I was surprised to learn how common this pain pattern was. It seemed these patients had formerly complained &, being told X-rays were normal, they stopped complaining.
My method of study was to suspend 3-5# weights from their forearms & hang the arms at stations before, beside, & behind their trunks. At same time, I noted SaO2 & temperature readings in fingers.
These vital function measurement transducers were sensitive enough to inform me which postures impinged blood flow within the Subclavian artery.
These measurements + sensitive palpation of shoulder joints & auscultation of the Subclavian artery enabled deduction of shoulder hemi-girdle musculoskeletal bio-mechanics.
A shoulder function mostly overlooked is that of the acromio-clavicular (AC) joint. This universal joint allows distal clavicle to shift/rotate in 4 directions: up, down, anterior, & posterior.
The clavicle is about 18 cm long. A few mm of distal inferior shift translates (pure geometry) to ~30% closure of proximal costo-clavicular dimension (true Thoracic Outlet, ~1.0 cm in life).
Another interesting concept is that the Levator scapulae muscle is the driver/director of scapula rotation within the coronal plane.
This long narrow muscle is not fashioned for lifting, but for driving/directing scapula rotational shifts via insertion upon Superior Scapula Spine (SSS, shaped like guitar pick).
As the scapula rotates during cranking of shoulder hemi-girdle, the Levator scapulae, if spastic, twangs as its tendon stumbles over the SSS.
This sudden tendon catch & release emits a grossly audible snapping sound I named the “Levator snap”; confirmed by palpation & auscultation.
Entheses where Levator scapulae inserts upon SSS is a premiere Fibromyalgia pain point; depicted in almost every Fibromyalgia (FM) drug ad (I saved them).
The Levator scapulae muscle chronically & painfully spasms as it struggles to keep bendy body towers of pwHSD & FM upright & vertical; a job outside its repertoire.
When examining body part functions in real time, the clinician must regard, at all times, the unseen gorilla in the exam room: Gravity.
Repetitive joint dysfunctions within ambient gravity field generate painful spastic soft tissues of FM; resulting in neural (autonomic) impingements at floppy joints; inducing dysautonomias.
Shoulder mechanism weighs ~15#, & the only central osseous attachment of this marvelous bio-mechanical structure is at the sterno-claviclar joint. Muscles, tendons, & ligaments hold everything upright.
Another clue to shoulder girdles potentiated for TOS is ancestory. Persons of Viking-Irish heritage oft have sloped shoulder morphology that portends a tighter Thoracic Outlet.
Another clue: awareness that a major aircraft builder is proximate a clinic that specializes in TOS; epidemic amongst electricians who work daily with arms overhead installing wires in airplanes.

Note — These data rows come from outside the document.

(** X15. When [add_group_entity] returns, the builder differs from the one
    before by the identifiers (the keys of the document, in their order)
    and the number of the instances of the entity, by the two arrays of
    the entity and by the input buffer, and by nothing else.  When no
    identifiers are left from an expansion of the axes, every value that
    is not null of the instance of rank [i], the keys of the roles apart,
    is checked and buffered at the index [i] of the array of its variable
    and period. *)
Theorem add_group_entity_buffered self persons_plural persons_ids e
    instances_json self' :
  add_group_entity self persons_plural persons_ids e instances_json
  = Ok self' →
  ∃ instances group_memberships group_roles,
    instances_json = JDict instances
    ∧ self'
      = set_memberships
          (<[entity_plural e := group_memberships]> (memberships self))
          (set_roles
             (<[entity_plural e := group_roles]> (roles self))
             (set_input_buffer (input_buffer self')
                (set_entity_counts
                   (<[entity_plural e := length instances]>
                      (entity_counts self))
                   (set_entity_ids
                      (<[entity_plural e := instances.*1]>
                         (entity_ids self))
                      self))))
    ∧ (axes_entity_ids self !! entity_plural e = None →
       NoDup instances.*1 →
       ∀ i instance_id instance_json,
         instances !! i = Some (instance_id, instance_json) →
         ∃ instance_object,
           instance_json = JDict instance_object
           ∧ let variables_json :=
               filter (λ kv, kv.1 ∉ role_name <$> entity_roles e)
                      instance_object in
             NoDup (instance_values (default_period self)
                      variables_json).*1 →
             ∀ v p x,
               (v, p, x) ∈ instance_values (default_period self)
                             variables_json →
               x ≠ JNull →
               ∃ y, check_set_value v x = CheckedValue y
                    ∧ cell (input_buffer self') v (Some p) i = Some y).
Proof.
  unfold add_group_entity, check_type_dict.
  destruct instances_json as [| | | | | |instances]; simpl; try done.
  destruct (foldM _ _ _) as [al|] eqn:Hloop; simpl; [|done].
  destruct (decide _) as [|_]; [done|]. intros [= <-].
  exists instances, (al_memberships al), (al_roles al). split; [done|].
  assert (get_ids
            (al_self (start_allocation self persons_ids e instances.*1))
            (entity_plural e)
          = Ok (default instances.*1
                        (axes_entity_ids self !! entity_plural e)))
    as Hids0.
  { unfold get_ids, get_or, getitem. simpl. by rewrite lookup_insert_eq. }
  destruct (add_group_instances_values _ _ _ _ _ _ _ _ Hloop Hids0)
    as (Hframe & Hvalues & _).
  split.
  { rewrite Hframe. unfold start_allocation. simpl.
    by rewrite length_fmap. }
  intros Haxes Hdup i instance_id instance_json Hi.
  rewrite Haxes in Hvalues. simpl in Hvalues.
  destruct (Hvalues Hdup instance_id instance_json)
    as (instance_object & -> & Hobject);
    [by eapply list_elem_of_lookup_2|].
  exists instance_object. split; [done|]. cbv zeta.
  replace (filter (λ kv : string * json,
                     kv.1 ∉ role_name <$> entity_roles e) instance_object)
    with (split_roles e instance_object).2
    by apply split_roles_variables_foldl.
  intros Hdup' v p x Hvalue Hx.
  destruct (Hobject Hdup' v p x Hvalue Hx) as (i' & y & Hi' & Hy & Hcell).
  exists y. split; [done|].
  replace i with i'; [done|].
  apply (NoDup_lookup instances.*1 i' i instance_id);
    [done|by apply list_index_Ok|].
  by rewrite list_lookup_fmap, Hi.
Qed.
(** With the chunks from [neededPart] on in the cache and not empty, the
    loop adds to [b] the bytes of their concatenation from
    [internalOffset] on, up to [size] bytes in all, and leaves the world
    as it is. *)
Lemma ReadArchive_loop_warm repository arc size cds :
  forall fuel b neededPart internalOffset w,
    mutex w = false ->
    Forall2 (fun i cd => cached_chunk w arc i = Some cd /\ cd <> [])
      (seqZ neededPart (len (Archive.Chunks arc) - neededPart)) cds ->
    (length cds < fuel)%nat ->
    0 <= internalOffset ->
    match cds with cd :: _ => internalOffset < len cd | [] => True end ->
    let out :=
      b ++ take (Z.to_nat (size - len b))
             (drop (Z.to_nat internalOffset) (concat cds)) in
    exists r,
      ReadArchive_loop fuel repository arc size b neededPart internalOffset w
        = (Ret r, w) /\
      match r with
      | inl res => res = (out, None)
      | inr (b', _) => b' = out
      end.
Proof.
  induction cds as [|cd rest IH]; intros fuel b np io w Hm Hcds Hfuel Hio Hhd out.
  - apply Forall2_nil_inv_r in Hcds.
    assert (len (Archive.Chunks arc) <= np) as Hend.
    { destruct (Z.le_gt_cases (len (Archive.Chunks arc)) np) as [|Hgt]; [done|].
      rewrite seqZ_cons in Hcds by lia. done. }
    assert (out = b) as ->.
    { unfold out. simpl. by rewrite drop_nil, take_nil, app_nil_r. }
    destruct fuel as [|fuel]; [lia|]. cbn [ReadArchive_loop].
    destruct (Z.ltb_spec (len b) size); [|by eexists (inr (b, np))].
    unfold bind, ReadArchive_body.
    destruct (Z.leb_spec (len (Archive.Chunks arc)) np); [|lia].
    by exists (inl (b, None)).
  - apply Forall2_cons_inv_r in Hcds as (i & is' & [Hc Hne] & Hrest & Hseq).
    apply seqZ_cons_inv in Hseq as (Hn & -> & ->).
    apply cached_chunk_inv in Hc as (idx & chunk & Hidx & Hch & Hhit).
    destruct fuel as [|fuel]; [simpl in Hfuel; lia|]. cbn [ReadArchive_loop].
    destruct (Z.ltb_spec (len b) size) as [Hlt|Hge].
    2:{ exists (inr (b, np)). split; [done|]. unfold out.
        replace (Z.to_nat (size - len b)) with 0%nat by lia.
        by rewrite take_0, app_nil_r. }
    unfold bind at 1, ReadArchive_body.
    destruct (Z.leb_spec (len (Archive.Chunks arc)) np); [lia|].
    unfold bind at 1.
    rewrite (readArchiveChunk_hit _ _ _ _ _ _ _ Hidx Hch Hm Hhit).
    assert (0 < len cd) as Hcd by (unfold len; destruct cd; [done|simpl; lia]).
    simpl is_nil. simpl negb.
    destruct (Z.eqb_spec (len cd) 0); [lia|]. simpl orb.
    destruct (Z.ltb_spec io 0); [lia|].
    destruct (Z.ltb_spec (len cd) io); [lia|]. simpl orb.
    assert (len (drop (Z.to_nat io) cd) = len cd - io) as Hd
      by (unfold len in *; rewrite length_drop; lia).
    destruct (Z.eqb_spec (len (drop (Z.to_nat io) cd)) 0); [lia|].
    unfold ret at 1.
    set (b1 := if size <? len (drop (Z.to_nat io) cd) + len b
               then b ++ take (Z.to_nat (size - len b)) (drop (Z.to_nat io) cd)
               else b ++ drop (Z.to_nat io) cd).
    destruct (IH fuel b1 (np + 1) 0 w Hm) as (r & Hrun & Hr).
    { replace (len (Archive.Chunks arc) - (np + 1))
        with (len (Archive.Chunks arc) - np - 1) by lia. done. }
    { simpl in Hfuel. lia. }
    { done. }
    { destruct rest as [|cd2 rest2]; [done|].
      apply Forall2_cons_inv_r in Hrest as (i2 & is2 & [_ Hne2] & _ & _).
      unfold len. destruct cd2; [done|simpl; lia]. }
    exists r. split; [exact Hrun|].
    assert (b1 ++ take (Z.to_nat (size - len b1)) (drop (Z.to_nat 0) (concat rest))
            = out) as Hout.
    { unfold out. simpl concat.
      rewrite drop_app_le by (unfold len in *; lia).
      simpl drop. unfold b1.
      destruct (Z.ltb_spec size (len (drop (Z.to_nat io) cd) + len b)) as [Hsz|Hsz].
      - rewrite take_app_le by (unfold len in *; lia).
        replace (Z.to_nat (size - len (b ++ take (Z.to_nat (size - len b))
                                           (drop (Z.to_nat io) cd)))) with 0%nat.
        + by rewrite take_0, app_nil_r.
        + unfold len in *. rewrite length_app, length_take. lia.
      - rewrite take_app_ge by (unfold len in *; lia).
        rewrite <- app_assoc. do 3 f_equal.
        unfold len in *. rewrite length_app. lia. }
    destruct r as [res|[b' np']]; by rewrite <- Hout.
Qed.

(** X14: for a File archive whose chunks from the one holding [offset] on
    are in the cache and not empty, with the mutex free, [ReadArchive]
    returns the bytes of their concatenation from the internal offset on,
    cut at [size] bytes, without an error; it loads nothing and leaves the
    world as it was, but for the start of the prefetch goroutine. *)
Theorem ReadArchive_warm_cache repository arc offset size w
    neededPart internalOffset cds :
  Archive.Typ arc = File ->
  ChunkForOffset arc offset = (neededPart, internalOffset, None) ->
  mutex w = false ->
  0 <= internalOffset ->
  Forall2 (fun i cd => cached_chunk w arc i = Some cd /\ cd <> [])
    (seqZ neededPart (len (Archive.Chunks arc) - neededPart)) cds ->
  match cds with cd :: _ => internalOffset < len cd | [] => True end ->
  exists w',
    ReadArchive repository arc offset size w =
      (Ret (take (Z.to_nat size) (drop (Z.to_nat internalOffset) (concat cds)),
            None), w') /\
    (w' = w \/ exists next, w' = add_log [EvGo next] w).
Proof.
  intros Hty Hoff Hm Hio Hcds Hhd. unfold ReadArchive. rewrite Hty, Hoff.
  cbv zeta. unfold bind at 1.
  destruct (ReadArchive_loop_warm repository arc size cds
              (S (Z.to_nat (len (Archive.Chunks arc) - neededPart)))
              [] neededPart internalOffset w Hm Hcds) as (r & Hrun & Hr);
    [|done|done|].
  { apply Forall2_length in Hcds. rewrite length_seqZ in Hcds. lia. }
  rewrite Hrun. simpl in Hr. rewrite Z.sub_0_r in Hr.
  destruct r as [res|[b' np']]; subst.
  - exists w. split; [done|by left].
  - eexists. split; [reflexivity|]. right. by exists np'.
Qed.

End ReaderResults.

(** ** Progress records and the end of a restore *)

Section WriterProgress.

Context `{ext : Externals}.

Lemma sends_of_app l1 l2 : sends_of (l1 ++ l2) = sends_of l1 ++ sends_of l2.
Proof. unfold sends_of. apply omap_app. Qed.

Lemma sends_of_loadChunk repository chunk :
  sends_of (loadChunk_calls repository chunk) = [].
Proof.
  destruct (loadChunk_calls_shape repository chunk) as (evs & -> & H).
  simpl. induction H as [|ev evs Hev _ IH]; [done|].
  destruct ev; simpl in Hev; try done; exact IH.
Qed.

Lemma wrap64_add_l a b : wrap64 (wrap64 a + b) = wrap64 (a + b).
Proof. unfold wrap64. by rewrite Zplus_mod_idemp_l. Qed.

(** A loop that runs to its end has sent one record per chunk, each
    carrying the bytes transferred so far. *)
Lemma DecodeArchive_loop_progress repository arc path parts :
  forall p off w w' t c,
    DecodeArchive_loop repository arc path parts p off w = (Ret None, w') ->
    transferred p = (wrap64 t, wrap64 c) ->
    exists ps evs,
      Forall2 (fun i b => plaintext repository arc i = Some b) parts ps /\
      log w' = log w ++ evs /\
      map transferred (sends_of evs) =
        zip (map wrap64 (running_totals t ps)) (map wrap64 (running_totals c ps)).
Proof.
  induction parts as [|i rest IH]; intros p off w w' t c Hrun Hp.
  - injection Hrun as <-. exists [], []. simpl. by rewrite app_nil_r.
  - cbn [DecodeArchive_loop] in Hrun.
    destruct (IndexOfChunk arc i) as [idx [e|]] eqn:Hidx; [done|].
    unfold chunk_at in Hrun.
    destruct (chunk_lookup arc idx) as [chunk|] eqn:Hch; [|done].
    unfold bind at 1, ret at 1 in Hrun. unfold bind at 1 in Hrun.
    rewrite loadChunk_run in Hrun.
    destruct (loadChunk_result repository chunk) as [[b [e|]]|v| |] eqn:Hres;
      try done.
    unfold bind at 1, call_Write in Hrun.
    unfold bind at 1, emit at 1 in Hrun.
    destruct (file_Write path off b) as [[n err]|]; [done|].
    unfold bind at 1, send, emit at 1 in Hrun.
    injection Hp as Ht Hc.
    match type of Hrun with
    | DecodeArchive_loop _ _ _ _ ?p1 _ ?w1 = _ =>
        destruct (IH p1 (off + len b) w1 w' (t + len b) (c + len b) Hrun)
          as (ps & evs & Hps & Hlog & Hs);
        [unfold transferred; simpl; by rewrite Ht, Hc, !wrap64_add_l|]
    end.
    exists (b :: ps). eexists. split; [|split].
    + constructor; [|done]. eapply plaintext_intro; eauto.
    + rewrite Hlog. simpl. rewrite <- !app_assoc. reflexivity.
    + rewrite !sends_of_app, sends_of_loadChunk. simpl. rewrite Hs.
      unfold transferred at 1. simpl. by rewrite Ht, Hc, !wrap64_add_l.
Qed.

(** X15: when [DecodeArchive] returns nil for a File archive, it has sent
    one progress record before the first chunk and one after each chunk
    written; the transferred bytes they carry, in the total and in the
    current-item statistics alike, are 0 and then the running total of
    the lengths of the plaintexts written, as [uint64]s. *)
Theorem DecodeArchive_progress repository arc path w w' :
  Archive.Typ arc = File ->
  DecodeArchive repository arc path w = (Ret None, w') ->
  exists ps evs,
    Forall2 (fun i b => plaintext repository arc i = Some b)
      (seqZ 0 (len (Archive.Chunks arc))) ps /\
    log w' = log w ++ evs /\
    map transferred (sends_of evs) =
      (0, 0) :: map (fun t => (wrap64 t, wrap64 t)) (running_totals 0 ps).
Proof.
  intros Hty. unfold DecodeArchive. rewrite Hty.
  unfold bind at 1. unfold bind at 1. unfold send at 1. unfold emit at 1.
  unfold bind at 1. unfold call_MkdirAll. unfold bind at 1. unfold emit at 1.
  unfold ret at 1.
  destruct (os_MkdirAll (filepath_Dir path) mode_0755) as [e|]; [done|].
  unfold bind at 1. unfold call_OpenFile. unfold bind at 1. unfold emit at 1.
  destruct (os_OpenFile path (Archive.Mode arc)) as [e|]; [done|].
  unfold bind at 1.
  match goal with
  | |- context [DecodeArchive_loop ?r ?a ?pa ?parts ?p ?off ?w0] =>
      destruct (DecodeArchive_loop r a pa parts p off w0) as [[[e|]|v| |] w2]
        eqn:Hloop; try done
  end.
  apply (DecodeArchive_loop_progress _ _ _ _ _ _ _ _ 0 0) in Hloop
    as (ps & evs & Hps & Hlog & Hs); [|done].
  unfold bind at 1. unfold emit at 1. unfold bind at 1. unfold emit at 1.
  unfold call_Chtimes. unfold bind at 1. unfold emit at 1. unfold ret at 1.
  destruct (os_Chtimes path (Archive.ModTime arc)) as [e|]; [done|].
  unfold call_Lchown, bind, emit, ret.
  destruct (os_Lchown path (Archive.UID arc) (Archive.GID arc)) as [e|]; [done|].
  intros [= <-]. exists ps. eexists. split; [done|]. split.
  - simpl. rewrite Hlog. simpl. rewrite <- !app_assoc. reflexivity.
  - rewrite !sends_of_app. set (sent := sends_of evs) in *. simpl.
    rewrite app_nil_r, Hs. f_equal.
    generalize (running_totals 0 ps). intros l.
    induction l as [|x l IHl]; [done|]. simpl. by rewrite IHl.
Qed.

Lemma not_finishing_loadChunk repository chunk :
  Forall (fun ev => ~ finishing_event ev) (loadChunk_calls repository chunk).
Proof.
  destruct (loadChunk_calls_shape repository chunk) as (evs & -> & H).
  constructor; [by intros []|].
  eapply Forall_impl; [exact H|]. intros []; simpl; tauto.
Qed.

Overhead work requires that shoulder girdles be stabilized via S. trapezium chronic contraction, which leads to spasm & correlate hyperdynamic development of opposing P. Minor muscles.
Once again, hyperdynamic function of downward draw of distal clavicle as imposed by an hyperdynamic P. minor muscle is a dominant theme in evolution of TOS.
Within these tweets, I have discussed the cure for TOS. Cures follow rationally upon knowledge of true causes.